Somebody making tools (and threads) from scratch are under no obligation to use standard thread forms, or standard thread dimensions. Practicality says that if they can use a standardized part, it will be more efficient and cost effective. But if they have a need for something that's not standard, well, they're making stuff from scratch anyhow.... Very often if they have to do that, you'll find a non-standard thread pitch and/or a non standardized thread form on a standard sized piece. Or a non standardized diameter with a standardized pitch. Basically, changing ONLY the variable that they needed to take liberties with to achieve the end goal. Or, manufacturers can and so sometimes make the whole thing up from scratch. But that's custom tooling, custom programming, job specific setups, and generally reserved for when there's a really good reason...

finished threads will always have a dimension that is below the nominal size, as the thread peaks are NOT the theoretical sharp V which the cutting and nominal dimensions are based on. So whatever your nominal size is, it's going to have to be larger than what you measure. If you really need to know the actual nominal diameter, thread wires would be the most approachable solution to find a quantitative answer.

You've got the book, so I'm not digging mine out, but a good rule of thumb for actual outer diameter is to reduce the diameter by 10 percent of the thread pitch. 7/8 and 15/16 don't really fit the mold, plus you say it's fairly certainly a metric thread of 1.50mm. So the "generalized" reduction in this case would be 0.15mm. If these were "standard" threads, that's not really enough room to come out to anything nominal in any system. If these are "heavily rounded" on the top, it could be 24mm. It might be that simple, but that's heavily rounded. If this is a chip plug to keep a fixturing hole clean when it's not occupied by another accessory, those threads might have been made "loose" on purpose, for quick and easy engagement. Hence why I say that measuring the pitch diameter (what the wires do), is really the only way to find out for sure what the threads really are, modified or standard.

I guess it doesn’t really matter if I’m cutting threads on the lathe. But it’ll be my first threading project and it would be nice to find an actual standard with tolerances. Just want to be sure I’m not overlooking something obvious…

And there's that.... Make the part to fit, and it doesn't matter what size it is. That would be an excellent excercise in all of the numbers that make up a thread to come together. The hardest part of that is going to be figuring out how to do your test fits, as you won't be able to remove the part from the chuck until you're done. (Well, you can, but picking up an existing thread to chase it requires pretty good runout control on the chuck you're using, and keeping track of where you are in time and space is kind of the 201 class lesson. Very doable, but you really want B's and better in the 101 class before you jump into that...

There's a thousand ways to skin this cat... but I really think thread wires would be your best solution.

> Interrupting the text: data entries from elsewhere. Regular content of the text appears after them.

(** * Residual-network construction, metric aggregation and training start-up

    A shallow embedding of [tensorflow_code/model/resnet2.py],
    [tensorflow_code/synthesize_results.py] and the start-up part of
    [tensorflow_code/train.py].

    The TensorFlow functions the source calls build nodes of a computation
    graph.  A tensor handle is therefore a term whose constructors are the
    library calls, each carrying the arguments the source passes.  Python
    floats that are only passed along (weight decay, batch-norm constants)
    are exact rationals.  The numbers of the metric files are read twice: as
    exact rationals, for what does not depend on rounding, and as binary64
    floats, for the values the code stores. *)

From Stdlib Require Import ZArith QArith List Ascii String Bool Lia DecimalString.
From Stdlib Require Import PrimFloat.
Import ListNotations.

Open Scope string_scope.
Open Scope Z_scope.

(** Python exceptions raised by the modelled code. *)
Inductive exn : Type :=
| ValueError (msg : string)
| IndexError
| KeyError (key : string)
| ZeroDivisionError
| AssertionError (msg : string).

(** A computation that returns a value or raises. *)
Definition result (A : Type) : Type := (exn + A)%type.

Definition ret {A : Type} (a : A) : result A := inr a.
Definition raise {A : Type} (e : exn) : result A := inl e.
Definition bind {A B : Type} (c : result A) (k : A -> result B) : result B :=
  match c with
  | inl e => inl e
  | inr a => k a
  end.

Notation "x <- c ;; k" := (bind c (fun x => k))
  (at level 61, c at next level, right associativity).

(** [range(lo, hi)] of Python. *)
Definition range (lo hi : Z) : list Z :=
  map (fun k => lo + Z.of_nat k) (seq 0 (Z.to_nat (hi - lo))).

(** [str(n)] for a non-negative integer. *)
Definition str_of_nat (n : nat) : string :=
  NilEmpty.string_of_uint (Nat.to_uint n).

(* ====================================================================== *)
(** ** The computation graph *)

Module Tf.

Inductive padding : Type := SAME | VALID.

(** A static dimension: [None] is a dimension unknown at construction. *)
Definition dim : Type := option Z.
Definition shape : Type := list dim.

(** The activation functions a layer call can take as [activation_fn]. *)
Inductive activation : Type := tf_nn_relu.

(** [activation_fn] of [tf.contrib.layers.fully_connected] when the caller
    does not pass it: the library's signature has
    [activation_fn=tf.nn.relu]; [None] would be a linear layer. *)
Definition fully_connected_default_activation_fn : option activation :=
  Some tf_nn_relu.

(** A node stands for the whole library call.  The convolution call
    carries the arguments the source passes; the fully-connected call also
    carries its [activation_fn], which decides whether its output is the
    raw projection. *)
Inductive tensor : Type :=
| placeholder (sh : shape)
| pad (inputs : tensor) (paddings : list (Z * Z))
| contrib_layers_conv2d (inputs : tensor) (num_outputs kernel_size stride : Z)
    (padding_ : padding) (weights_regularizer_l2 : Q)
| layers_batch_normalization (inputs : tensor) (momentum epsilon : Q)
    (center scale training fused : bool)
| nn_relu (x : tensor)
| add (x y : tensor)
| identity (x : tensor) (name : string)
| layers_max_pooling2d (inputs : tensor) (pool_size : Z)
    (strides : option Z) (padding_ : padding)
| layers_average_pooling2d (inputs : tensor) (pool_size strides : Z)
    (padding_ : padding)
| contrib_layers_flatten (inputs : tensor)
| contrib_layers_fully_connected (inputs : tensor) (num_outputs : Z)
    (activation_fn : option activation) (weights_regularizer_l2 : Q).

(** The value of [t] is the affine output of a fully-connected layer with
    no activation applied ([tf.identity] only renames). *)
Fixpoint is_raw_logits (t : tensor) : bool :=
  match t with
  | identity x _ => is_raw_logits x
  | contrib_layers_fully_connected _ _ None _ => true
  | _ => false
  end.

(** *** Static shapes, as TensorFlow documents them for these calls *)

Definition ceil_div (a b : Z) : Z := - ((- a) / b).

(** Output length of a window operation along one spatial axis:
    [SAME] gives ceil(n / stride), [VALID] gives ceil((n - k + 1) / stride)
    and needs the window to fit. *)
Definition window_out (p : padding) (k stride : Z) (d : dim) : option dim :=
  match d with
  | None => Some None
  | Some n =>
      match p with
      | SAME => Some (Some (ceil_div n stride))
      | VALID =>
          if n <? k then None else Some (Some (ceil_div (n - k + 1) stride))
      end
  end.

Definition pad_dim (d : dim) (p : Z * Z) : dim :=
  match d with
  | None => None
  | Some n => Some (fst p + n + snd p)
  end.

(** [tf.pad] refuses a negative padding, and paddings that are not one
    pair per axis. *)
Fixpoint pad_shape (sh : shape) (paddings : list (Z * Z)) : option shape :=
  match sh, paddings with
  | [], [] => Some []
  | d :: sh', p :: ps =>
      if (fst p <? 0) || (snd p <? 0) then None
      else
        match pad_shape sh' ps with
        | Some r => Some (pad_dim d p :: r)
        | None => None
        end
  | _, _ => None
  end.

Definition window_shape (p : padding) (k stride : Z) (out_channels : dim -> dim)
    (sh : shape) : option shape :=
  match sh with
  | [b; h; w; c] =>
      match window_out p k stride h, window_out p k stride w with
      | Some h', Some w' => Some [b; h'; w'; out_channels c]
      | _, _ => None
      end
  | _ => None
  end.

Definition dim_eqb (a b : dim) : bool :=
  match a, b with
  | None, None => true
  | Some x, Some y => x =? y
  | _, _ => false
  end.

Fixpoint shape_eqb (s t : shape) : bool :=
  match s, t with
  | [], [] => true
  | a :: s', b :: t' => dim_eqb a b && shape_eqb s' t'
  | _, _ => false
  end.

(** Broadcasting of two dimensions: equal dimensions stay, a dimension of
    1 stretches to the other one, different dimensions above 1 are
    refused; an unknown dimension gives way to a known one above 1. *)
Definition broadcast_dim (a b : dim) : option dim :=
  match a, b with
  | Some x, Some y =>
      if x =? 1 then Some (Some y)
      else if y =? 1 then Some (Some x)
      else if x =? y then Some (Some x)
      else None
  | Some x, None => if 1 <? x then Some (Some x) else Some None
  | None, Some y => if 1 <? y then Some (Some y) else Some None
  | None, None => Some None
  end.

(** Broadcasting of two shapes of one rank, axis by axis. *)
Fixpoint broadcast_axes (s t : shape) : option shape :=
  match s, t with
  | [], [] => Some []
  | a :: s', b :: t' =>
      match broadcast_dim a b, broadcast_axes s' t' with
      | Some d, Some r => Some (d :: r)
      | _, _ => None
      end
  | _, _ => None
  end.

(** Broadcasting of two shapes: the shorter one is first filled with
    leading dimensions of 1. *)
Definition broadcast_shape (s t : shape) : option shape :=
  let n := Nat.max (List.length s) (List.length t) in
  let fill := fun sh : shape =>
    (repeat (Some 1) (n - List.length sh) ++ sh)%list in
  broadcast_axes (fill s) (fill t).

Definition dim_mul (a b : dim) : dim :=
  match a, b with
  | Some x, Some y => Some (x * y)
  | _, _ => None
  end.

(** [x.get_shape()], or [None] where graph construction is refused: a
    negative padding, a window that does not fit, a pooling call without a
    stride, operands of a sum that do not broadcast, an input of the wrong
    rank.  The checks the library makes on filter counts, kernel sizes and
    strides are not part of it. *)
Fixpoint get_shape (t : tensor) : option shape :=
  match t with
  | placeholder sh => Some sh
  | pad x paddings =>
      match get_shape x with
      | Some sh => pad_shape sh paddings
      | None => None
      end
  | contrib_layers_conv2d x f k s p _ =>
      match get_shape x with
      | Some sh => window_shape p k s (fun _ => Some f) sh
      | None => None
      end
  | layers_batch_normalization x _ _ _ _ _ _ => get_shape x
  | nn_relu x => get_shape x
  | add x y =>
      match get_shape x, get_shape y with
      | Some sx, Some sy => broadcast_shape sx sy
      | _, _ => None
      end
  | identity x _ => get_shape x
  | layers_max_pooling2d x k (Some s) p =>
      match get_shape x with
      | Some sh => window_shape p k s (fun c => c) sh
      | None => None
      end
  | layers_max_pooling2d _ _ None _ => None
  | layers_average_pooling2d x k s p =>
      match get_shape x with
      | Some sh => window_shape p k s (fun c => c) sh
      | None => None
      end
  | contrib_layers_flatten x =>
      match get_shape x with
      | Some (b :: rest) => Some [b; fold_left dim_mul rest (Some 1)]
      | _ => None
      end
  | contrib_layers_fully_connected x n _ _ =>
      match get_shape x with
      | Some [b; _] => Some [b; Some n]
      | _ => None
      end
  end.

End Tf.

(* ====================================================================== *)
(** ** resnet2.py *)

Module Resnet2.

Import Tf.

Definition _BATCH_NORM_DECAY : Q := 997 # 1000.
Definition _BATCH_NORM_EPSILON : Q := 1 # 100000.
Definition DEFAULT_VERSION : Z := 2.

Definition batch_norm (inputs : tensor) (training : bool) : tensor :=
  layers_batch_normalization inputs _BATCH_NORM_DECAY _BATCH_NORM_EPSILON
    true true training true.

Definition fixed_padding (inputs : tensor) (kernel_size : Z) : tensor :=
  let pad_total := kernel_size - 1 in
  let pad_beg := pad_total / 2 in
  let pad_end := pad_total - pad_beg in
  let padded_inputs :=
    pad inputs [(0, 0); (pad_beg, pad_end); (pad_beg, pad_end); (0, 0)] in
  padded_inputs.

(** The padding depends on [kernel_size] only, not on the input size.  The
    [print] of the arguments is left out. *)
Definition conv2d_fixed_padding (inputs : tensor)
    (filters kernel_size strides : Z) (weight_decay : Q) : tensor :=
  let inputs :=
    if strides >? 1 then fixed_padding inputs kernel_size else inputs in
  contrib_layers_conv2d inputs filters kernel_size strides
    (if strides =? 1 then SAME else VALID) weight_decay.

(** A projection shortcut: a function of the block input and the weight
    decay.  A block receives [Some] of one, or [None]. *)
Definition projection_t : Type := tensor -> Q -> tensor.

Definition block_fn_t : Type :=
  tensor -> Z -> bool -> option projection_t -> Z -> Q -> tensor.

Definition _building_block_v1 (inputs : tensor) (filters : Z)
    (training : bool) (projection_shortcut : option projection_t)
    (strides : Z) (weight_decay : Q) : tensor :=
  let shortcut := inputs in
  let shortcut :=
    match projection_shortcut with
    | Some projection_shortcut =>
        let shortcut := projection_shortcut inputs weight_decay in
        batch_norm shortcut training
    | None => shortcut
    end in
  let inputs := conv2d_fixed_padding inputs filters 3 strides weight_decay in
  let inputs := batch_norm inputs training in
  let inputs := nn_relu inputs in
  let inputs := conv2d_fixed_padding inputs filters 3 1 weight_decay in
  let inputs := batch_norm inputs training in
  let inputs := add inputs shortcut in
  let inputs := nn_relu inputs in
  inputs.

Definition _building_block_v2 (inputs : tensor) (filters : Z)
    (training : bool) (projection_shortcut : option projection_t)
    (strides : Z) (weight_decay : Q) : tensor :=
  let shortcut := inputs in
  let inputs := batch_norm inputs training in
  let inputs := nn_relu inputs in
  let shortcut :=
    match projection_shortcut with
    | Some projection_shortcut => projection_shortcut inputs weight_decay
    | None => shortcut
    end in
  let inputs := conv2d_fixed_padding inputs filters 3 strides weight_decay in
  let inputs := batch_norm inputs training in
  let inputs := nn_relu inputs in
  let inputs := conv2d_fixed_padding inputs filters 3 1 weight_decay in
  add inputs shortcut.

Definition _bottleneck_block_v1 (inputs : tensor) (filters : Z)
    (training : bool) (projection_shortcut : option projection_t)
    (strides : Z) (weight_decay : Q) : tensor :=
  let shortcut := inputs in
  let shortcut :=
    match projection_shortcut with
    | Some projection_shortcut =>
        let shortcut := projection_shortcut inputs weight_decay in
        batch_norm shortcut training
    | None => shortcut
    end in
  let inputs := conv2d_fixed_padding inputs filters 1 1 weight_decay in
  let inputs := batch_norm inputs training in
  let inputs := nn_relu inputs in
  let inputs := conv2d_fixed_padding inputs filters 3 strides weight_decay in
  let inputs := batch_norm inputs training in
  let inputs := nn_relu inputs in
  let inputs := conv2d_fixed_padding inputs (4 * filters) 1 1 weight_decay in
  let inputs := batch_norm inputs training in
  let inputs := add inputs shortcut in
  let inputs := nn_relu inputs in
  inputs.

Definition _bottleneck_block_v2 (inputs : tensor) (filters : Z)
    (training : bool) (projection_shortcut : option projection_t)
    (strides : Z) (weight_decay : Q) : tensor :=
  let shortcut := inputs in
  let inputs := batch_norm inputs training in
  let inputs := nn_relu inputs in
  let shortcut :=
    match projection_shortcut with
    | Some projection_shortcut => projection_shortcut inputs weight_decay
    | None => shortcut
    end in
  let inputs := conv2d_fixed_padding inputs filters 1 1 weight_decay in
  let inputs := batch_norm inputs training in
  let inputs := nn_relu inputs in
  let inputs := conv2d_fixed_padding inputs filters 3 strides weight_decay in
  let inputs := batch_norm inputs training in
  let inputs := nn_relu inputs in
  let inputs := conv2d_fixed_padding inputs (4 * filters) 1 1 weight_decay in
  add inputs shortcut.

This advice comes from a guy who has and continues to dig his heels in, and has made literally barrels and barrels of chips trying to duplicate stuff that would have been easy if he'd have gotten off of his duff and just picked up some thread wires..... So my experience is first hand when I tell you that doing it the hard way without the right measuring tools, is VERY educational as far how stuff works, and making you proficient, but very inefficient as far as getting stuff done.
 
The 70s vintage Taiwanese 4x6 bandsaw that I converted to vertical was an interesting mix. Threads were imperial, the bars that supported the blade guides were imperial, but the heads of the fasteners were metric.
So glad you mentioned this. I thought I was imagining things!
 
@Jake M good post. I will definitely whip out the wires before I start turning. Thanks.